◆ **WHAT YOU SHOULD DO**: From the entries below, reproduce exactly the line containing "(status : UMADownloadStatus).", the line containing "reading_list_model_ := reading_list_model_ s;", and every line in between, with nothing added.
[RECORDS SHOWN]
(* ===== verification/WebStateList.v ===== *)
(** * WebStateList

    [chrome/browser/web_state_list]: the list of tabs of a window.  The list
    owns its WebStates, tracks the active one and the opener of each, tells a
    delegate and the observers about every change, and asks
    [WebStateListOrderController] where a new tab goes and which tab becomes
    active when one is closed.

    A WebState is a pointer ([positive]); [None] is the null pointer.  A
    notification is an entry of [log], oldest first. *)
From S2P Require Import Prelude External.

(** ** [web_state_opener.h] *)
Abbreviation WebState := positive.

(** The part of [web::NavigationManager] the tab strip calls. *)
Class OpenerNavigation := {
  (** [web_state->GetNavigationManager()->GetLastCommittedItemIndex()] *)
  LastCommittedItemIndexOf : WebState -> Z;
}.

Record WebStateOpener := {
  opener : option WebState;
  navigation_index : Z;
}.

Definition NavigationIndexFromWebState `{OpenerNavigation}
    (web_state : option WebState) : Z :=
  match web_state with
  | None => -1
  | Some ws => LastCommittedItemIndexOf ws
  end.

Definition WebStateOpener_new `{OpenerNavigation}
    (o : option WebState) : WebStateOpener :=
  {| opener := o; navigation_index := NavigationIndexFromWebState o |}.

(** [WebStateOpener(nullptr)] *)
Definition no_opener : WebStateOpener :=
  {| opener := None; navigation_index := -1 |}.

(** ** Notifications: [web_state_list_observer.h], [web_state_list_delegate.h] *)
Inductive observer_event :=
| WebStateInsertedAt (web_state : option WebState) (index : Z)
| WebStateMoved (web_state : option WebState) (from_index to_index : Z)
| WebStateReplacedAt (old_web_state new_web_state : option WebState) (index : Z)
| WillDetachWebStateAt (web_state : option WebState) (index : Z)
| WebStateDetachedAt (web_state : option WebState) (index : Z)
| WillCloseWebStateAt (web_state : option WebState) (index : Z)
| WebStateActivatedAt (old_web_state new_web_state : option WebState)
    (active_index : Z) (user_action : bool).

Inductive delegate_event :=
| WillAddWebState (web_state : option WebState)
| WebStateDetached (web_state : option WebState).

Inductive notification :=
| ToObserver (observer : positive) (e : observer_event)
| ToDelegate (e : delegate_event)
| Destroyed (web_state : option WebState).

(** ** [WebStateWrapper] *)
Record WebStateWrapper := {
  web_state_ : option WebState;
  opener_ : WebStateOpener;
}.

Definition WebStateWrapper_new (web_state : option WebState)
    : chk WebStateWrapper :=
  _ ← dcheck (bool_decide (is_Some web_state));
  mret {| web_state_ := web_state; opener_ := no_opener |}.

Definition set_opener (o : WebStateOpener) (w : WebStateWrapper) :=
  {| web_state_ := web_state_ w; opener_ := o |}.

(** Returns the old WebState and the wrapper of the new one. *)
Definition ReplaceWebState (web_state : option WebState) (w : WebStateWrapper)
    : chk (option WebState * WebStateWrapper) :=
  _ ← dcheck (bool_decide (web_state <> web_state_ w));
  mret (web_state_ w, {| web_state_ := web_state; opener_ := no_opener |}).
Definition metrics_on_event (e : observer_event) (m : MetricsObserver)
    : MetricsObserver :=
  match e with
  | WebStateInsertedAt _ _ =>
      let m := RecordAction "MobileNewTabOpened" m in
      {| inserted_web_state_counter_ := inserted_web_state_counter_ m + 1;
         detached_web_state_counter_ := detached_web_state_counter_ m;
         activated_web_state_counter_ := activated_web_state_counter_ m;
         recorded_actions := recorded_actions m |}
  | WebStateReplacedAt _ _ _ => RecordAction "MobileTabClobbered" m
  | WebStateDetachedAt _ _ =>
      let m := RecordAction "MobileTabClosed" m in
      {| inserted_web_state_counter_ := inserted_web_state_counter_ m;
         detached_web_state_counter_ := detached_web_state_counter_ m + 1;
         activated_web_state_counter_ := activated_web_state_counter_ m;
         recorded_actions := recorded_actions m |}
  | WebStateActivatedAt _ _ _ user_action =>
      let m :=
        {| inserted_web_state_counter_ := inserted_web_state_counter_ m;
           detached_web_state_counter_ := detached_web_state_counter_ m;
           activated_web_state_counter_ := activated_web_state_counter_ m + 1;
           recorded_actions := recorded_actions m |} in
      if negb user_action then m else RecordAction "MobileTabSwitched" m
  | _ => m
  end.
(** ** [SessionWindowIOS] *)

Record SessionWindowIOS (Rest : Type) := {
  sessions : list (CRWSessionStorage Rest);
  selectedIndex : Z;
}.
Arguments sessions {Rest} _.
Arguments selectedIndex {Rest} _.

Definition IsIndexValidForSessionCount (index session_count : Z) : bool :=
  if session_count =? 0 then index =? NSNotFound else index <? session_count.

(** The archive of a window: the index key holds an [int32_t]. *)
Record window_coder (Rest : Type) := {
  coded_index : option Z;
  coded_sessions : option (list (CRWSessionStorage Rest));
}.
Arguments coded_index {Rest} _.
Arguments coded_sessions {Rest} _.

(** [decodeInt32ForKey:] of an absent key is 0. *)
Definition cr_decodeIndexForKey (coded : option Z) : chk Z :=
  let index32 := default 0 coded in
  _ ← dcheck ((0 <=? index32) && (index32 <=? NSNotFound32));
  mret (if index32 =? NSNotFound32 then NSNotFound else index32).

Definition cr_encodeIndex (index : Z) : chk Z :=
  _ ← dcheck (((0 <=? index) && (index <? NSNotFound32))
              || (index =? NSNotFound));
  mret (if index =? NSNotFound then NSNotFound32 else index).

Section window.
Context {Rest : Type}.

Definition initWithSessions (l : list (CRWSessionStorage Rest))
    (index : Z) : chk (SessionWindowIOS Rest) :=
  _ ← dcheck (IsIndexValidForSessionCount index (vsize l));
  mret {| sessions := l; selectedIndex := index |}.

Definition initWithCoder (c : window_coder Rest)
    : chk (SessionWindowIOS Rest) :=
  index ← cr_decodeIndexForKey (coded_index c);
  let l := default [] (coded_sessions c) in
  let index :=
    if negb (IsIndexValidForSessionCount index (vsize l))
    then (if vsize l =? 0 then NSNotFound else 0)
    else index in
  initWithSessions l index.
(* ===== verification/URLDownloader.v ===== *)
(** * URLDownloader

    [chrome/browser/reading_list/url_downloader.cc], with the
    [DistillerViewer] it drives ([chrome/browser/dom_distiller]): a queue of
    downloads and deletions handled one at a time.

    The work of a task is asynchronous: a closure posted to the FILE thread
    whose reply runs on the UI thread, a distiller that calls back, a fetcher
    that calls back.  [posted] holds the closures that did not run,
    [replies] the replies that did not run.  A [request] is a call of the
    client, an [answer] is what the FILE thread, the message loop, the
    distiller or the network does next. *)
From S2P Require Import Prelude Text External OfflineExternal.

Section downloader.
Context `{GurlApi, FileApi} `{!OfflinePathApi} `{!UrlTextApi}.

(** ** [DistillerViewerInterface::ImageInfo] and [DistillerViewer] *)
Record ImageInfo := { image_url : GURL; image_data : text }.

(** [callback_] is the bound [DistillerCallback]; [distilling] while
    [distiller_] has not called back. *)
Record DistillerViewer := {
  url_ : GURL;
  js_buffer_ : text;
  distilling : bool;
}.

(** What the base class sends through [SendJavaScript], here and when the
    article is ready, comes as answers of the page (below). *)
Definition DistillerViewer_new (url : GURL) : chk DistillerViewer :=
  _ ← dcheck (is_valid url);
  mret {| url_ := url; js_buffer_ := []; distilling := true |}.

Definition SendJavaScript (buffer : text) (v : DistillerViewer) : DistillerViewer :=
  {| url_ := url_ v; js_buffer_ := js_buffer_ v ++ buffer;
     distilling := distilling v |}.

(** A page of [DistilledArticleProto]. *)
Record ArticlePage := { page_html : text; page_images : list (text * text) }.
Record Article := { article_title : string; pages : list ArticlePage }.

Definition article_is_empty (article : Article) : bool :=
  match pages article with
  | [] => true
  | page :: _ => bool_decide (page_html page = [])
  end.

Definition article_images (article : Article) : list ImageInfo :=
  page ← pages article;
  image ← page_images page;
  mret {| image_url := GURL_of_text image.1; image_data := image.2 |}.

(** [OnArticleReady]: the arguments of [callback_.Run]. *)
Definition OnArticleReady (article : Article) (v : DistillerViewer)
    : text * list ImageInfo * string :=
  if article_is_empty article then ([], [], ""%string)
  else
    (GetUnsafeArticleTemplateHtml (spec (url_ v)) ++
       text_of "<script> distiller_on_ios = true; " ++ js_buffer_ v
       ++ text_of "</script>",
     article_images article, article_title article).

(** ** Types *)
Inductive SuccessState := DOWNLOAD_SUCCESS | DOWNLOAD_EXISTS | ERROR.
Inductive TaskType := DELETE | DOWNLOAD.
Abbreviation Task := (TaskType * GURL)%type.

#[export] Instance SuccessState_eq_dec : EqDecision SuccessState.
Proof. solve_decision. Defined.
#[export] Instance TaskType_eq_dec : EqDecision TaskType.
Proof. solve_decision. Defined.

(** The calls of [download_completion_] and [delete_completion_]. *)
Inductive completion :=
| DownloadEnd (url distilled_url : GURL) (success : SuccessState)
    (path : FilePath) (size : Z) (title : string)
| DeleteEnd (url : GURL) (success : bool).

#[export] Instance completion_eq_dec : EqDecision completion.
Proof. solve_decision. Defined.

(** The arguments bound to [DownloadCompletionHandler]. *)
Record download_end := {
  end_url : GURL;
  end_title : string;
  end_path : FilePath;
}.

(** Closures for the FILE thread, with the data of their reply. *)
Inductive file_closure :=
| DoDelete (directory : FilePath) (url : GURL)
| DoPathExists (directory : FilePath) (url : GURL)
| DoCleanUp (directory : FilePath) (e : download_end) (success : SuccessState)
| DoSavePDF (temporary_path : FilePath) (e : download_end)
| DoSaveHTML (url : GURL) (images : list ImageInfo) (html : text) (e : download_end).

(** Replies for the UI thread. *)
Inductive reply :=
| ReplyDeleted (url : GURL) (success : bool)
| ReplyPathExists (url : GURL) (offline_url_exists : bool)
| ReplyPostDelete (e : download_end) (success : SuccessState)
| ReplySaved (e : download_end) (success : SuccessState).

(** [fetcher_], and whether it is still to call [OnURLFetchComplete]. *)
Record URLFetcher := { fetch_url : GURL; fetching : bool }.

Record URLDownloader := {
  tasks_ : list Task;
  working_ : bool;
  base_directory_ : FilePath;
  original_url_ : GURL;
  distilled_url_ : GURL;
  saved_size_ : Z;
  mime_type_ : string;
  fetcher_ : option URLFetcher;
  distiller_ : option DistillerViewer;
  posted : list file_closure;
  replies : list reply;
  files : FileSystem;
  completions : list completion;
}.

#[export] Instance downloader_fields : Fields URLDownloader := fun d =>
  {| tasks_ := tasks_ d; working_ := working_ d;
     base_directory_ := base_directory_ d; original_url_ := original_url_ d;
     distilled_url_ := distilled_url_ d; saved_size_ := saved_size_ d;
     mime_type_ := mime_type_ d; fetcher_ := fetcher_ d;
     distiller_ := distiller_ d; posted := posted d; replies := replies d;
     files := files d; completions := completions d |}.

Definition URLDownloader_new (base : FilePath) (fs : FileSystem) : URLDownloader :=
  {| tasks_ := []; working_ := false; base_directory_ := base;
     original_url_ := GURL_empty; distilled_url_ := GURL_empty;
     saved_size_ := 0; mime_type_ := ""; fetcher_ := None; distiller_ := None;
     posted := []; replies := []; files := fs; completions := [] |}.

Definition post (c : file_closure) (d : URLDownloader) : URLDownloader :=
  d <| posted := posted d ++ [c] |>.

Definition complete (c : completion) (d : URLDownloader) : URLDownloader :=
  d <| completions := completions d ++ [c] |>.

(** [task_tracker_.TryCancelAll()] *)
Definition TryCancelAll (d : URLDownloader) : URLDownloader :=
  d <| posted := [] |> <| replies := [] |>.

(** ** The queue *)
Definition HandleNextTask (d : URLDownloader) : chk URLDownloader :=
  if working_ d then mret d
  else
    match tasks_ d with
    | [] => mret d
    | (type, url) :: tasks =>
        let d := d <| working_ := true |> <| tasks_ := tasks |> in
        let directory_path :=
          OfflineURLDirectoryAbsolutePath (base_directory_ d) url in
        match type with
        | DELETE => mret (post (DoDelete directory_path url) d)
        | DOWNLOAD =>
            _ ← dcheck (bool_decide (distiller_ d = None));
            mret (post (DoPathExists directory_path url) d)
        end
    end.

Definition CancelDownloadOfflineURL (url : GURL) (d : URLDownloader) : URLDownloader :=
  d <| tasks_ := filter (fun t => t <> (DOWNLOAD, url)) (tasks_ d) |>.

Definition RemoveOfflineURL (url : GURL) (d : URLDownloader) : chk URLDownloader :=
  let d := CancelDownloadOfflineURL url d in
  HandleNextTask (d <| tasks_ := tasks_ d ++ [(DELETE, url)] |>).

Definition DownloadOfflineURL (url : GURL) (d : URLDownloader) : chk URLDownloader :=
  if bool_decide ((DOWNLOAD, url) ∈ tasks_ d) then mret d
  else HandleNextTask (d <| tasks_ := tasks_ d ++ [(DOWNLOAD, url)] |>).

Definition CancelTask (d : URLDownloader) : URLDownloader :=
  TryCancelAll d <| distiller_ := None |>.

(** ** The end of a task *)
Definition post_delete (e : download_end) (success : SuccessState)
    (d : URLDownloader) : chk URLDownloader :=
  let d := complete (DownloadEnd (end_url e) (distilled_url_ d) success
                       (end_path e) (saved_size_ d) (end_title e)) d in
  HandleNextTask (d <| distiller_ := None |> <| working_ := false |>).

Definition DownloadCompletionHandler (e : download_end) (success : SuccessState)
    (d : URLDownloader) : chk URLDownloader :=
  _ ← dcheck (working_ d);
  match success with
  | ERROR =>
      let directory_path :=
        OfflineURLDirectoryAbsolutePath (base_directory_ d) (end_url e) in
      mret (post (DoCleanUp directory_path e success) d)
  | _ => post_delete e success d
  end.

Definition DeleteCompletionHandler (url : GURL) (success : bool)
    (d : URLDownloader) : chk URLDownloader :=
  _ ← dcheck (working_ d);
  HandleNextTask (complete (DeleteEnd url success) d <| working_ := false |>).

(** ** Downloading *)
Definition no_end (url : GURL) : download_end :=
  {| end_url := url; end_title := ""; end_path := FilePath_empty |}.

Definition DownloadURL (url : GURL) (offline_url_exists : bool)
    (d : URLDownloader) : chk URLDownloader :=
  if offline_url_exists then
    DownloadCompletionHandler (no_end url) DOWNLOAD_EXISTS d
  else
    let d := d <| original_url_ := url |> <| distilled_url_ := url |>
               <| saved_size_ := 0 |> in
    v ← DistillerViewer_new url;
    mret (d <| distiller_ := Some v |>).
(* ===== verification/ReadingListDownloadService.v ===== *)
(** * ReadingListDownloadService

    [chrome/browser/reading_list/reading_list_download_service.cc]: keeps an
    offline version of every unread entry of the reading list.  It observes
    the model and the network, decides when an entry is downloaded, drives a
    [URLDownloader] and records its results in the model.

    Closures posted to threads are fields of the state, with what is bound
    to them; the reading list model is a parameter. *)
From S2P Require Import Prelude Text External OfflineExternal URLDownloader.

(** [net::NetworkChangeNotifier::ConnectionType], as far as the code tells
    the types apart. *)
Inductive ConnectionType := CONNECTION_NONE | CONNECTION_WIFI | CONNECTION_OTHER (n : Z).

#[export] Instance ConnectionType_eq_dec : EqDecision ConnectionType.
Proof. solve_decision. Defined.

Inductive UMADownloadStatus := SUCCESS | FAILURE | RETRY.

Inductive histogram :=
| Download_Failures (count : Z)
| Download_Status (status : UMADownloadStatus).

Definition kNumberOfFailsBeforeWifiOnly : Z := 5.
Definition kNumberOfFailsBeforeStop : Z := 7.

Section service.
Context `{GurlApi, FileApi} `{!OfflinePathApi} `{!UrlTextApi} `{!ReadingListModelApi}.

Record ReadingListDownloadService := {
  reading_list_model_ : ReadingListModel;
  chrome_profile_path_ : FilePath;
  url_downloader_ : URLDownloader;
  url_to_download_cellular_ : list GURL;
  url_to_download_wifi_ : list GURL;
  had_connection_ : bool;
  connection : ConnectionType;
  delayed_downloads : list (GURL * Z);
  posted_clean_ups : list (list string * list GURL);
  clean_up_replies : list (list GURL);
  histograms : list histogram;
}.

#[export] Instance service_fields : Fields ReadingListDownloadService := fun s =>
  {| reading_list_model_ := reading_list_model_ s;
     chrome_profile_path_ := chrome_profile_path_ s;
     url_downloader_ := url_downloader_ s;
     url_to_download_cellular_ := url_to_download_cellular_ s;
     url_to_download_wifi_ := url_to_download_wifi_ s;
     had_connection_ := had_connection_ s; connection := connection s;
     delayed_downloads := delayed_downloads s;
     posted_clean_ups := posted_clean_ups s;
     clean_up_replies := clean_up_replies s; histograms := histograms s |}.

(** [net::NetworkChangeNotifier::IsOffline()] *)
Definition IsOffline (s : ReadingListDownloadService) : bool :=
  bool_decide (connection s = CONNECTION_NONE).

Definition ReadingListDownloadService_new (model : ReadingListModel)
    (chrome_profile_path : FilePath) (fs : FileSystem) (type : ConnectionType)
    : ReadingListDownloadService :=
  {| reading_list_model_ := model; chrome_profile_path_ := chrome_profile_path;
     url_downloader_ := URLDownloader_new chrome_profile_path fs;
     url_to_download_cellular_ := []; url_to_download_wifi_ := [];
     had_connection_ := negb (bool_decide (type = CONNECTION_NONE));
     connection := type; delayed_downloads := []; posted_clean_ups := [];
     clean_up_replies := []; histograms := [] |}.

Definition OfflineRoot (s : ReadingListDownloadService) : FilePath :=
  OfflineRootDirectoryPath (chrome_profile_path_ s).

Definition record (h : histogram) (s : ReadingListDownloadService) :=
  s <| histograms := histograms s ++ [h] |>.

(** ** Scheduling *)

(** The early return that [ScheduleDownloadEntry] and [DownloadEntry] share. *)
Definition not_to_download (entry : ReadingListEntry) : bool :=
  bool_decide (DistilledState entry = DISTILLATION_ERROR)
  || bool_decide (DistilledState entry = PROCESSED) || IsRead entry.

Definition ScheduleDownloadEntry (url : GURL) (s : ReadingListDownloadService)
    : chk ReadingListDownloadService :=
  _ ← dcheck (loaded (reading_list_model_ s));
  match GetEntryByURL (reading_list_model_ s) url with
  | None => mret s
  | Some entry =>
      if not_to_download entry then mret s
      else mret (s <| delayed_downloads :=
                   delayed_downloads s ++ [(url, TimeUntilNextTry entry)] |>)
  end.

Fixpoint schedule_all (urls : list GURL) (s : ReadingListDownloadService)
    : chk ReadingListDownloadService :=
  match urls with
  | [] => mret s
  | url :: urls => s ← ScheduleDownloadEntry url s; schedule_all urls s
  end.

(** The two calls that start a download. *)
Definition start_download (entry : ReadingListEntry) (s : ReadingListDownloadService)
    : chk ReadingListDownloadService :=
  let s := s <| reading_list_model_ :=
    SetEntryDistilledState (EntryURL entry) PROCESSING (reading_list_model_ s) |> in
  d ← DownloadOfflineURL (EntryURL entry) (url_downloader_ s);
  mret (s <| url_downloader_ := d |>).
(** The numbers start again at 1, as the comment in [Store] says, also when 1
    stands for an object that is still referred to: the tracker 1 then gets
    another object under the number it was given. *)
Lemma numbers_are_reused a b :
  class a <> class b ->
  exists rs s answers,
    perform_all (RStore a 1 :: rs ++ [RStore b 2]) RequestTrackerDataMemoizingStore_new =
      Ok (s, Identifier 1 :: answers ++ [Identifier 1]) /\
    (forall r, r ∈ rs -> r = RStore b 2 \/ r = RRemove 2) /\
      refers s 1 1 /\ Retrieve 1 s = Some b.
Proof.
  intros Hab. destruct (numbers_run a b (Z.to_nat (2 ^ 32 - 2)) Hab) as (rs & answers & Hrs & Hrun);
    [lia |].
  assert (Hc : counter (Z.to_nat (2 ^ 32 - 2)) = 1)
    by (unfold counter; rewrite Z2Nat.id by lia; by case_bool).
  rewrite Hc in Hrun. clear Hc.
  assert (Hfirst : perform (RStore a 1) RequestTrackerDataMemoizingStore_new =
                   Ok (holding a 2, Identifier 1)) by reflexivity.
  assert (Hlast : exists s, perform_all [RStore b 2] (holding a 1) = Ok (s, [Identifier 1]) /\
                    refers s 1 1 /\ Retrieve 1 s = Some b).
  { cbn [perform_all perform]. unfold Store, find_or_add, holding. simpl.
    rewrite lookup_singleton_ne by done. simpl. eexists. split; [reflexivity |]. simpl.
    split; [vm_compute; left | done]. }
  destruct Hlast as (s & Hlast & Hr & Hb). exists rs, s, answers. cbn [perform_all].
  rewrite Hfirst. cbn [mbind chk_bind].
  rewrite (perform_all_app _ _ _ _ _ Hrun), Hlast. done.
Qed.
End store.

(** ** A store of strings, known by their text *)
Module ConcreteStore.
Definition texts : list (request (T := string)) :=
  [ RStore "a" 1; RStore "b" 1; RStore "a" 2; RRemove 1; RRetrieve 1; RRetrieve 2;
    RStore "b" 3; RRemove 2; RRetrieve 1; RRetrieve 3 ].

Definition first_store : RequestTrackerDataMemoizingStore (T := string) (C := string) :=
  RequestTrackerDataMemoizingStore_new.

Example texts_answers :
  (from_ok (first_store, []) (perform_all id texts first_store)).2 =
  [ Identifier 1; Identifier 2; Identifier 1; Done; Item (Some "a"%string); Item None;
    Identifier 3; Done; Item None; Item (Some "b"%string) ].
Proof. vm_compute. reflexivity. Qed.

Lemma store_keeps_promise_witness :
  Z.of_nat (length texts) < INT_MAX /\
  exists s answers k,
    perform_all id texts first_store = Ok (s, answers) /\
    promised_all id texts Catalogue_new answers k /\ represents s k /\
    (destructor s = Ok tt <-> references k = ∅).
Proof.
  assert (H : Z.of_nat (length texts) < INT_MAX) by evaluate.
  split; [exact H | exact (store_keeps_promise id texts H)].
Defined.
End ConcreteStore.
[/RECORDS SHOWN]
◆ **OUTPUT FOR THIS TASK**:
| Download_Status (status : UMADownloadStatus).

Definition kNumberOfFailsBeforeWifiOnly : Z := 5.
Definition kNumberOfFailsBeforeStop : Z := 7.

Section service.
Context `{GurlApi, FileApi} `{!OfflinePathApi} `{!UrlTextApi} `{!ReadingListModelApi}.

Record ReadingListDownloadService := {
  reading_list_model_ : ReadingListModel;
  chrome_profile_path_ : FilePath;
  url_downloader_ : URLDownloader;
  url_to_download_cellular_ : list GURL;
  url_to_download_wifi_ : list GURL;
  had_connection_ : bool;
  connection : ConnectionType;
  delayed_downloads : list (GURL * Z);
  posted_clean_ups : list (list string * list GURL);
  clean_up_replies : list (list GURL);
  histograms : list histogram;
}.

#[export] Instance service_fields : Fields ReadingListDownloadService := fun s =>
  {| reading_list_model_ := reading_list_model_ s;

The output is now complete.